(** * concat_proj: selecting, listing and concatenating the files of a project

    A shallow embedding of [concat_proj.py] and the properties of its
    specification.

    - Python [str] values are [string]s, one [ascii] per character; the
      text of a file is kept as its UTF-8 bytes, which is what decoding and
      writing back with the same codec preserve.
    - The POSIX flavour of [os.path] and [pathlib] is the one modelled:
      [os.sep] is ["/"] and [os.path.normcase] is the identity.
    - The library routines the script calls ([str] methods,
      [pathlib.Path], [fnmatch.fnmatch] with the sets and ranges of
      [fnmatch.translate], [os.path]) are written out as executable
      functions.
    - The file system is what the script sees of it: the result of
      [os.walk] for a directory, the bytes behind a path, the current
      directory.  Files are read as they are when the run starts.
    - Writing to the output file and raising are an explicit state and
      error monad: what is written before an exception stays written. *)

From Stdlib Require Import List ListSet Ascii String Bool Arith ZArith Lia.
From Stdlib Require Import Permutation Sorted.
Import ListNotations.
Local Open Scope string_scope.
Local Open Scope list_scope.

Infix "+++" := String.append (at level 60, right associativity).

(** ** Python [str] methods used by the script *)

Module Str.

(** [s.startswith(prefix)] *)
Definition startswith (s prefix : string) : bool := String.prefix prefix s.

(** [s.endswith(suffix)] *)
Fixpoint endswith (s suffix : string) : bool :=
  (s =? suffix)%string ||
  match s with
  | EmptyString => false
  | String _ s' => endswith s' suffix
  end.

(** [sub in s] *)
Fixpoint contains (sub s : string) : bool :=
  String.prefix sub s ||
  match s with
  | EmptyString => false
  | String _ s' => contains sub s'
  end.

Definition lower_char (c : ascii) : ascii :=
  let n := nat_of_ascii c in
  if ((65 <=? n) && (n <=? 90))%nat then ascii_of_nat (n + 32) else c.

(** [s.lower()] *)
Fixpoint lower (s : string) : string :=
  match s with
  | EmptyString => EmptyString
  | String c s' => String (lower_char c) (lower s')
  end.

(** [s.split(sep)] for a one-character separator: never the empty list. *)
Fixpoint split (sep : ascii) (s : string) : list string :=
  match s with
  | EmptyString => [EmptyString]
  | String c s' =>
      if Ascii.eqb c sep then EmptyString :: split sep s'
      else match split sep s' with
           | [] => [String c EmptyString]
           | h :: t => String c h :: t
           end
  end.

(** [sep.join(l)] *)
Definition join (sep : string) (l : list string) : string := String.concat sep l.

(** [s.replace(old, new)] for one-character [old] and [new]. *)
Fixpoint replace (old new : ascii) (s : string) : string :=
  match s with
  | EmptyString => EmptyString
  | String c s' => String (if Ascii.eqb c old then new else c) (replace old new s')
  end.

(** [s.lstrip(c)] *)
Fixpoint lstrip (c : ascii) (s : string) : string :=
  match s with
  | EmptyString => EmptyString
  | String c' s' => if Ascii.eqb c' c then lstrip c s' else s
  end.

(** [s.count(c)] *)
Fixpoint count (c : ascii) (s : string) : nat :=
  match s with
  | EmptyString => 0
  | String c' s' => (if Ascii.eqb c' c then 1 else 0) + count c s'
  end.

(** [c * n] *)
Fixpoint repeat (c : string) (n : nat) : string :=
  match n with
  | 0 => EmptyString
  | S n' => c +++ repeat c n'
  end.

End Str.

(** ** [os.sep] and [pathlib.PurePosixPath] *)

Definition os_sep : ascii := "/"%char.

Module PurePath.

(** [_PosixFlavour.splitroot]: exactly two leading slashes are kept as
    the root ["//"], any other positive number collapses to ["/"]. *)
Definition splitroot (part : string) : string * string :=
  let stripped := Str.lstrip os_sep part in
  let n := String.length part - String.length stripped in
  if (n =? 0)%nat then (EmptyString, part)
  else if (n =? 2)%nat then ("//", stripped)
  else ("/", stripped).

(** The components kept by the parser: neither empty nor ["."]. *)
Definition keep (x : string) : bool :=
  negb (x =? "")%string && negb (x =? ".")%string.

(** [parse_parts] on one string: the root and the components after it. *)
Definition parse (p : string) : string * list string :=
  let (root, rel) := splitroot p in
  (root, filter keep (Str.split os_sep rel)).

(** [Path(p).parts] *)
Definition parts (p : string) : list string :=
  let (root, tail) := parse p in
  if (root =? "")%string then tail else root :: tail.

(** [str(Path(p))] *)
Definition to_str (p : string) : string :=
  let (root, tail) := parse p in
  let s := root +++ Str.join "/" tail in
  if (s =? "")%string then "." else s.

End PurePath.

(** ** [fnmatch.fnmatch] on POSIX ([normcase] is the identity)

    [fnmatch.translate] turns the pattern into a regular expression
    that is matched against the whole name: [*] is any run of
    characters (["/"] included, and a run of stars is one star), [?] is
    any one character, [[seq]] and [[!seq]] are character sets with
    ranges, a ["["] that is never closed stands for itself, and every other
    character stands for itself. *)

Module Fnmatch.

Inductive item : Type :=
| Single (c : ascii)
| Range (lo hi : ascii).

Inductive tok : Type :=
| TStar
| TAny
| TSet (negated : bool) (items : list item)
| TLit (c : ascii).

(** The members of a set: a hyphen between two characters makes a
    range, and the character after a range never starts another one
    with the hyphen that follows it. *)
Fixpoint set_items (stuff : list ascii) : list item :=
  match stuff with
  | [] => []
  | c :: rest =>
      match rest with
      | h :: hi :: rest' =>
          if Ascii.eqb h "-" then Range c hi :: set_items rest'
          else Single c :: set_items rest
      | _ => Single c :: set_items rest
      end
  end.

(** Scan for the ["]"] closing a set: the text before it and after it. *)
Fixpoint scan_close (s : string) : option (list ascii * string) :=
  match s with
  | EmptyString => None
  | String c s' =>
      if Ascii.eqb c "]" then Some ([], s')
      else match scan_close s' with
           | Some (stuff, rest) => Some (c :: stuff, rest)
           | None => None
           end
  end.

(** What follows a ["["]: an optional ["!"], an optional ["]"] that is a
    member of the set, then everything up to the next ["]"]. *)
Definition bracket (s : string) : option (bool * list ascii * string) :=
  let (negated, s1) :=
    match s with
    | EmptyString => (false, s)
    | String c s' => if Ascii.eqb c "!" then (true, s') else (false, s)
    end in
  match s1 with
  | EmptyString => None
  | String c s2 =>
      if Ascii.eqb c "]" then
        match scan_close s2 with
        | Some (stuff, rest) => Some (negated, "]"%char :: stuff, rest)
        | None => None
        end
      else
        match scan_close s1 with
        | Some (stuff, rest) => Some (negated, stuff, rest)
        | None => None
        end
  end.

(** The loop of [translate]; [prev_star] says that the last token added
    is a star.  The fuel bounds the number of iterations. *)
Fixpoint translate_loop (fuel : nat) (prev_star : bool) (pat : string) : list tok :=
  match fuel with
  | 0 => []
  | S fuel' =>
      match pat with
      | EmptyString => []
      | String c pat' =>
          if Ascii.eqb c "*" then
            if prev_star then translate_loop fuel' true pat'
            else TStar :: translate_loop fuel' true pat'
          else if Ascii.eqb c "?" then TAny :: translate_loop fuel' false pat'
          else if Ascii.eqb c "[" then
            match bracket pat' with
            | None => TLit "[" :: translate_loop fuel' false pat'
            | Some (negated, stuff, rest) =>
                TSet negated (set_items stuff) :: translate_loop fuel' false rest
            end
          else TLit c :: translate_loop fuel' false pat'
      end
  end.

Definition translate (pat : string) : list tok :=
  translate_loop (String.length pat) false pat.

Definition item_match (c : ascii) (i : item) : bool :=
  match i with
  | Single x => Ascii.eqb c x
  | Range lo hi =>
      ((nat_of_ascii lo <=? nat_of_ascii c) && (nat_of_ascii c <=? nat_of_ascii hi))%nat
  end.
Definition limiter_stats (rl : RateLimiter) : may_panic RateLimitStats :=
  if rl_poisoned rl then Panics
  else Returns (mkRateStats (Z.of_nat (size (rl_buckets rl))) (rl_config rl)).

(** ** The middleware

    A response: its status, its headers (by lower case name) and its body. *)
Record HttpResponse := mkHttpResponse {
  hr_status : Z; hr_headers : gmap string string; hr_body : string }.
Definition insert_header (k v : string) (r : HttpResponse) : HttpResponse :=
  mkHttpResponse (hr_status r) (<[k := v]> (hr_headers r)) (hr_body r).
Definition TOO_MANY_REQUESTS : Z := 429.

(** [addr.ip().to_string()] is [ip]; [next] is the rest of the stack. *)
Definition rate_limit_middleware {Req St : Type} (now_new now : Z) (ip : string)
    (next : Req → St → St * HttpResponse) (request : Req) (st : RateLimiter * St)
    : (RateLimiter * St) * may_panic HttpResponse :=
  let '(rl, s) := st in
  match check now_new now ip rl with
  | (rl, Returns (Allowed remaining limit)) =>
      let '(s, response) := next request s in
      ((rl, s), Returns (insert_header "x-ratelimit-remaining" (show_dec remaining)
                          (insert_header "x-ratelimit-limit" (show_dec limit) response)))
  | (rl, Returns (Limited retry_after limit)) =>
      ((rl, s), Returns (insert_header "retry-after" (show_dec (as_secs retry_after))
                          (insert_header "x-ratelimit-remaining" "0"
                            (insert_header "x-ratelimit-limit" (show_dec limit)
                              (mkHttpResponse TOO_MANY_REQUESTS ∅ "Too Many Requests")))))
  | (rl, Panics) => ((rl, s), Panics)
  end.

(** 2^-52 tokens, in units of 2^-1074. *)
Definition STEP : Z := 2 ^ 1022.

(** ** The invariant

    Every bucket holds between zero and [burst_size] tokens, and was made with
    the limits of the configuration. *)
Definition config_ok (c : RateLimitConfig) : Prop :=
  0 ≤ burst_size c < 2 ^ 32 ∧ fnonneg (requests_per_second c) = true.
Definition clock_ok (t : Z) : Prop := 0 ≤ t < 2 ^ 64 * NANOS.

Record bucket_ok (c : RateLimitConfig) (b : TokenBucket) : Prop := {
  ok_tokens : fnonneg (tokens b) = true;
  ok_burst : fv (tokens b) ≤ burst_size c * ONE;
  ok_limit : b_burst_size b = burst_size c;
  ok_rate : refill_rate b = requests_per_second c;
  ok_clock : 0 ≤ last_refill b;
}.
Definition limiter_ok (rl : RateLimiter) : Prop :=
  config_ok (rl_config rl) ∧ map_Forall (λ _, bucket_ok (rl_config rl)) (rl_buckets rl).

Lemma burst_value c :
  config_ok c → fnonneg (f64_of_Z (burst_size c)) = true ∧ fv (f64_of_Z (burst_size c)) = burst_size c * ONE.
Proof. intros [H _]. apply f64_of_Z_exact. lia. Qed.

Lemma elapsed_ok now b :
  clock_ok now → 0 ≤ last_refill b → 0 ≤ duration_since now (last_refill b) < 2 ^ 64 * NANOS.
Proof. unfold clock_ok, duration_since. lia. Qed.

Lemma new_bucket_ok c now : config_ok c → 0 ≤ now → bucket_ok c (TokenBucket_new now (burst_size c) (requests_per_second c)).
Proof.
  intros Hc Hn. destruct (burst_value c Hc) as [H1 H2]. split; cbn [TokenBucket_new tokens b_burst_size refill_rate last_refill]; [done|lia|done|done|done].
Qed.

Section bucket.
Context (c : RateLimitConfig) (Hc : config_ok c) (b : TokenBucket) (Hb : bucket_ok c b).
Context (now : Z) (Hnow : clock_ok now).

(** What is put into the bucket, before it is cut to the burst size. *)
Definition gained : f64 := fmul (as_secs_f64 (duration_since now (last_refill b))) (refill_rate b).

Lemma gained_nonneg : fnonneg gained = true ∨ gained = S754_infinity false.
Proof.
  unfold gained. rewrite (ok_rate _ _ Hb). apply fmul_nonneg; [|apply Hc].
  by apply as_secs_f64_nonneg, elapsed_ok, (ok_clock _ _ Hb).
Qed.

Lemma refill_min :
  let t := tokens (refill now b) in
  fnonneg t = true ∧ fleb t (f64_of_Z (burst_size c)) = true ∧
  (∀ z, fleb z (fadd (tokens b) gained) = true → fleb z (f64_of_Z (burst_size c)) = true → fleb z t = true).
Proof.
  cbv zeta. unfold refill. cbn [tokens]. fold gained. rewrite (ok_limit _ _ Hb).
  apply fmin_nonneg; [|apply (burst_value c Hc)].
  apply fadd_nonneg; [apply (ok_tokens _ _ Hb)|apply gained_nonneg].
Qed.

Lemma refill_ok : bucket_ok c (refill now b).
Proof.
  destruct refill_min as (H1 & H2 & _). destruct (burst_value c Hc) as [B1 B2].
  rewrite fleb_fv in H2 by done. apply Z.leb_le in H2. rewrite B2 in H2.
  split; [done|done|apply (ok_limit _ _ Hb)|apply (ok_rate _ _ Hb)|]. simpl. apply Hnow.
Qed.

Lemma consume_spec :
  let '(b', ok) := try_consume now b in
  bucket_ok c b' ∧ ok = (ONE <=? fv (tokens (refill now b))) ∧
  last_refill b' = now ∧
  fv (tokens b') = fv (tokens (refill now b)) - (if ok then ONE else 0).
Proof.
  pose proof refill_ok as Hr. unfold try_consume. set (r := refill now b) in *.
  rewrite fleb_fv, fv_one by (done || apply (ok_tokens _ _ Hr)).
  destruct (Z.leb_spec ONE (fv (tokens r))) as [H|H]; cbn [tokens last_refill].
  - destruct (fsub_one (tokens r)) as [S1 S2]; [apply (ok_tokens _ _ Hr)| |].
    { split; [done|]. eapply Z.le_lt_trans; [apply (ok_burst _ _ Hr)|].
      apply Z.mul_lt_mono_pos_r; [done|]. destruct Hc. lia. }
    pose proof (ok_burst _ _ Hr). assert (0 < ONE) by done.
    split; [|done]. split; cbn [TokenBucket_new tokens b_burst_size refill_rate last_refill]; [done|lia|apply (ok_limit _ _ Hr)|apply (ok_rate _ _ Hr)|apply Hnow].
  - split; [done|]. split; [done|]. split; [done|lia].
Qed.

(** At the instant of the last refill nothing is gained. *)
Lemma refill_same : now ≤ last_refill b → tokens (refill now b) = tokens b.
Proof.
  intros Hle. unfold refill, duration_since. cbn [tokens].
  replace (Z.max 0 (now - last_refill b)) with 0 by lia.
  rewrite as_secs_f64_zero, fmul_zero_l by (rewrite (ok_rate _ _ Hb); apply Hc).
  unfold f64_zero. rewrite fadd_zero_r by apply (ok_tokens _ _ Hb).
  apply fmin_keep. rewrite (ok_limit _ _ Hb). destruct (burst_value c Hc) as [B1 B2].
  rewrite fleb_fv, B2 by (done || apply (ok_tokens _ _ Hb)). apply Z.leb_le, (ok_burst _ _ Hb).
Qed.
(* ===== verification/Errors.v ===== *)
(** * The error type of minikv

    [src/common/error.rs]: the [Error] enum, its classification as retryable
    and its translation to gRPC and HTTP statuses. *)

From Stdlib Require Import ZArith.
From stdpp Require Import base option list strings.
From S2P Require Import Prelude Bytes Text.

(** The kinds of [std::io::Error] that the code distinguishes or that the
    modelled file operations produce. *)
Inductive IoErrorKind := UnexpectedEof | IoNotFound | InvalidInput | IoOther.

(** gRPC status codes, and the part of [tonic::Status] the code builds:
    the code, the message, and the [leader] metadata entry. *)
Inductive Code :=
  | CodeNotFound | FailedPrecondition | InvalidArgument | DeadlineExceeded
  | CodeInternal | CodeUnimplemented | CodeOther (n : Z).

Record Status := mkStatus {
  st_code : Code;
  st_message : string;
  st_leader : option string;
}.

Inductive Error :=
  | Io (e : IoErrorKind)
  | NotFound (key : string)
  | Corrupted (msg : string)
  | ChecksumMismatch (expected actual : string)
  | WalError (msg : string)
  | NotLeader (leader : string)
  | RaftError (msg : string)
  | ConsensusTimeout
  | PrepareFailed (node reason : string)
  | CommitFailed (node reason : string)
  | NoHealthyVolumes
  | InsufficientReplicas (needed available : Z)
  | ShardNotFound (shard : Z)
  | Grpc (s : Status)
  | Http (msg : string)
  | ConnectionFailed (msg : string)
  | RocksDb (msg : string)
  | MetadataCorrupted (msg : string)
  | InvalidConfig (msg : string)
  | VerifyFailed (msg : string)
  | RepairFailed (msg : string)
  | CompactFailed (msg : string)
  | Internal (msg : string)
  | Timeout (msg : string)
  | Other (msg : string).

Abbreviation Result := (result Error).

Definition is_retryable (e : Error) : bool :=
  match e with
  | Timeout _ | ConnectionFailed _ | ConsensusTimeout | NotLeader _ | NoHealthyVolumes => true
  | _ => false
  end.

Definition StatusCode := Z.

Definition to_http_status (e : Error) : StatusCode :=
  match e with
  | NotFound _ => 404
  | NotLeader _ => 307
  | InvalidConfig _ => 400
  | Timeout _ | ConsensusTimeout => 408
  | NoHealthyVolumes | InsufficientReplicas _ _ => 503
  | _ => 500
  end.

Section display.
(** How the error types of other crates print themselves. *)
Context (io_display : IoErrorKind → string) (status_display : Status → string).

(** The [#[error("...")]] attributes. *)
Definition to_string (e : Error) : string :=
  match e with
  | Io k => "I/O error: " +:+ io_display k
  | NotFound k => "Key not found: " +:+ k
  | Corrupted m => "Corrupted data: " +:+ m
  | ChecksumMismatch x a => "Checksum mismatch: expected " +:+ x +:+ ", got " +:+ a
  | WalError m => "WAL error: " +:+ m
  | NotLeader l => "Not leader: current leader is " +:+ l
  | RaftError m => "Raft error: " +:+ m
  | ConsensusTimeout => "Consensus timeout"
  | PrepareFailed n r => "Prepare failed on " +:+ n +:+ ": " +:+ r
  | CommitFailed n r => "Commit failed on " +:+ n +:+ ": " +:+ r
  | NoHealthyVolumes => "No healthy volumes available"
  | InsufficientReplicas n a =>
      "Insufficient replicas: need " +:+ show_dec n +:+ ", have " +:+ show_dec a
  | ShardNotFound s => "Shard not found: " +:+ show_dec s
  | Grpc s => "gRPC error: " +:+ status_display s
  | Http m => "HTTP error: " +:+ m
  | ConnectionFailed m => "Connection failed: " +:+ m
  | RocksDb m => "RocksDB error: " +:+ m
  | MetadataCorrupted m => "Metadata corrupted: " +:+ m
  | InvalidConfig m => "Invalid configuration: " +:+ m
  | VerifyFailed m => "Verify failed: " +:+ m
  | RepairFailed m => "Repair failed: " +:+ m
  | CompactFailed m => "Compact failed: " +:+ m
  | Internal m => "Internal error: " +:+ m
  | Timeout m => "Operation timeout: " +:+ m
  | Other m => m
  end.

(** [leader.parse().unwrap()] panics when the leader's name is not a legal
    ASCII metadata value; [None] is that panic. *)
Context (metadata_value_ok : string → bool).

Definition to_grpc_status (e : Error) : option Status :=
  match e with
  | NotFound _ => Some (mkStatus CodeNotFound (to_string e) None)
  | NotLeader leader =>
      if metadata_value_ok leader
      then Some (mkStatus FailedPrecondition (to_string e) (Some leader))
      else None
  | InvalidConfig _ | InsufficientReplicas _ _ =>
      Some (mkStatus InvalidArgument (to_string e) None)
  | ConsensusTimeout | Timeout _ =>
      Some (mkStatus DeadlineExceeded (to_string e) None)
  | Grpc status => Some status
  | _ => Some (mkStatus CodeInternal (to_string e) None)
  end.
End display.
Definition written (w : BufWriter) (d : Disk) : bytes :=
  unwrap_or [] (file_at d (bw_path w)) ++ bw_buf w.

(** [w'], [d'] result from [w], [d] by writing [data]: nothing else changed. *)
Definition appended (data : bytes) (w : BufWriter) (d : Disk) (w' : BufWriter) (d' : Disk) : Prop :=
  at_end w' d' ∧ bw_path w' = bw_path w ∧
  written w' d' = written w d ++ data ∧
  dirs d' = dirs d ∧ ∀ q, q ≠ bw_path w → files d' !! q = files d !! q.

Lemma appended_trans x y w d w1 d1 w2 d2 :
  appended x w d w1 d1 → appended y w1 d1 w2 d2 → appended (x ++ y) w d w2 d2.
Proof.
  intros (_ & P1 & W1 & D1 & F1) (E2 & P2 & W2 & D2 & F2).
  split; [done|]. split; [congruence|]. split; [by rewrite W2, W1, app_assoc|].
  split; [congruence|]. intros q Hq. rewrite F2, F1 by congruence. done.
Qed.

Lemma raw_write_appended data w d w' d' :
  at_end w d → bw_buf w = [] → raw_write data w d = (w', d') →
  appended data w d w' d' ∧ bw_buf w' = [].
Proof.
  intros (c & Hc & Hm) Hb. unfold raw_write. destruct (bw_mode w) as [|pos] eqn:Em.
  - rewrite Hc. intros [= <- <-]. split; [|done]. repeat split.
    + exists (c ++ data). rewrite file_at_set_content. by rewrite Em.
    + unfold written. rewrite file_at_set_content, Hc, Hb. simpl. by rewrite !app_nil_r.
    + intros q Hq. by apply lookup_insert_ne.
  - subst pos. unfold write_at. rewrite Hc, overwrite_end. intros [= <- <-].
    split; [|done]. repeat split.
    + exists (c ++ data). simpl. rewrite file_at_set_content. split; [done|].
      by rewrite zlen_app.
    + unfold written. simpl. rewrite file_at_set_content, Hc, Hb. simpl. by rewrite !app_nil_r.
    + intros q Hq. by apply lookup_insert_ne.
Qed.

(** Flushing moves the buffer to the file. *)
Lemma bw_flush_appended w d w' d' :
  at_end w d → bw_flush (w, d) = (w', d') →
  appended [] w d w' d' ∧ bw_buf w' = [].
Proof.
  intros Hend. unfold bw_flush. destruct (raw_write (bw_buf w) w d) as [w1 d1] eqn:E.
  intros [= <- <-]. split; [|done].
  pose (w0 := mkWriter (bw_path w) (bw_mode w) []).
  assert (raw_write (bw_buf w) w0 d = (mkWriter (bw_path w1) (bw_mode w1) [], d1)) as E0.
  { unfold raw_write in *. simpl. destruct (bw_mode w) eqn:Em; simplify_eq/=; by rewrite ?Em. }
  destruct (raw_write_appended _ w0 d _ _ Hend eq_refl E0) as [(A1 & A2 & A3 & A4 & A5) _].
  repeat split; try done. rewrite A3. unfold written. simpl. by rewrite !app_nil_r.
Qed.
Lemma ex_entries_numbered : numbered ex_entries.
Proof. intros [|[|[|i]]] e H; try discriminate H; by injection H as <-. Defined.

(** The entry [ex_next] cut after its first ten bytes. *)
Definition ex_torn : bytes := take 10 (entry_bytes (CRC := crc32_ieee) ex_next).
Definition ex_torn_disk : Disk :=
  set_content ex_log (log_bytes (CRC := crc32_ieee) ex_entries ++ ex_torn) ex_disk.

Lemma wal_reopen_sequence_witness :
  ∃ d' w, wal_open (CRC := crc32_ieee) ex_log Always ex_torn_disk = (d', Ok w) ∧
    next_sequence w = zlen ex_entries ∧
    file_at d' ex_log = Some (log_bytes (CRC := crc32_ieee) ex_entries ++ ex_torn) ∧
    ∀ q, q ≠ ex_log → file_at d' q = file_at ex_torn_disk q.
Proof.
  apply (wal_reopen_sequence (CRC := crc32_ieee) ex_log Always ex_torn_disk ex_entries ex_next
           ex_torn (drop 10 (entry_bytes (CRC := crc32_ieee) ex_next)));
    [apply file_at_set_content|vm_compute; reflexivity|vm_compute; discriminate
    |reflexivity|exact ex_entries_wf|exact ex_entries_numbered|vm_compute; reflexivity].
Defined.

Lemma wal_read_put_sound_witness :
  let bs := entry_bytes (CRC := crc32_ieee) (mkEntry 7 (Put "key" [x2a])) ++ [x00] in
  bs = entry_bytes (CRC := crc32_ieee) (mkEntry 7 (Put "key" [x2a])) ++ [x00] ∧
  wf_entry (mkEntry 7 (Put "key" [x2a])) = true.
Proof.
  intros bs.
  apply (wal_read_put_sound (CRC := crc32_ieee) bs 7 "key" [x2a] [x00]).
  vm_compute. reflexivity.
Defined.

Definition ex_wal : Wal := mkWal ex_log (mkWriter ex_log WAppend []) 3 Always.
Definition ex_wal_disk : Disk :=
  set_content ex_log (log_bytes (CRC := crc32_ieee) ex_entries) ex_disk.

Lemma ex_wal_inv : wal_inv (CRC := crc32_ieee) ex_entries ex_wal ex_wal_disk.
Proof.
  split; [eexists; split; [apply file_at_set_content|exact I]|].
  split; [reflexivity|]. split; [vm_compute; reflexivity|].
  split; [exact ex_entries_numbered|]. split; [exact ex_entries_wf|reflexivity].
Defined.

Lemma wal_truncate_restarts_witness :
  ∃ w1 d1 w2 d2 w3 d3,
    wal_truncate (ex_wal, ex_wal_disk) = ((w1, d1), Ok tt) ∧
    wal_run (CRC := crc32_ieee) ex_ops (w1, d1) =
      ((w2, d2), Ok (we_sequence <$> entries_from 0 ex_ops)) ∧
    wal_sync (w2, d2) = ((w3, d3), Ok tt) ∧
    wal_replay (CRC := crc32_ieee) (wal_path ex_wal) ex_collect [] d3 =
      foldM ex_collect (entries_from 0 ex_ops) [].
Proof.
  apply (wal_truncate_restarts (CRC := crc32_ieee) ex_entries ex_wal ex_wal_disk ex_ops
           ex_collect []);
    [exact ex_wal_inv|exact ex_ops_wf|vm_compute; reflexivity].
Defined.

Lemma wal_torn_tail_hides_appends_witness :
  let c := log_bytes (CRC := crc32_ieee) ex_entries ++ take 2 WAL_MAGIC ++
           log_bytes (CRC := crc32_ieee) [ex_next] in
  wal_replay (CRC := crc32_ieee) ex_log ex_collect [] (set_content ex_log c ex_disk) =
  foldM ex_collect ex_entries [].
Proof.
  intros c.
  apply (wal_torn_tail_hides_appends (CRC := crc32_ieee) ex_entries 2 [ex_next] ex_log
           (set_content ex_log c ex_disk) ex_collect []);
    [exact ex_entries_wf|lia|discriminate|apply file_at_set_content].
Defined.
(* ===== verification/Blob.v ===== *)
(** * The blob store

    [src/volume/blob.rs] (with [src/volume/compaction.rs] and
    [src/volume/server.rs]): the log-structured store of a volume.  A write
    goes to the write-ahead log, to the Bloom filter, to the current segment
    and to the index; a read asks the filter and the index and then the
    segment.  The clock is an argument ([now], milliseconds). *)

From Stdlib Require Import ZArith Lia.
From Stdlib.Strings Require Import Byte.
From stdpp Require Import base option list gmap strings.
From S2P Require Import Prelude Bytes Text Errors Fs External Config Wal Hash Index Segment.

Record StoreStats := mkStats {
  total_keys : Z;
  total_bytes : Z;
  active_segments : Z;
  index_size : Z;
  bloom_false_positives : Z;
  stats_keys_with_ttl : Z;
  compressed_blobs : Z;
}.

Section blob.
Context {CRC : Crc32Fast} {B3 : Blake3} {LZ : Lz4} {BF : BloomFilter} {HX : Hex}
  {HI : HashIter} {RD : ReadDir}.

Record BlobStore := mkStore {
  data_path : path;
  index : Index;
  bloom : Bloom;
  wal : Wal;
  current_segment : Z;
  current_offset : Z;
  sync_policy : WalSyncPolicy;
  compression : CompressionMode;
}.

→ **Work instructions**:
Work out how many lines in the listing above hold the word "bracket", and answer only with that number.

→ **Response**:
2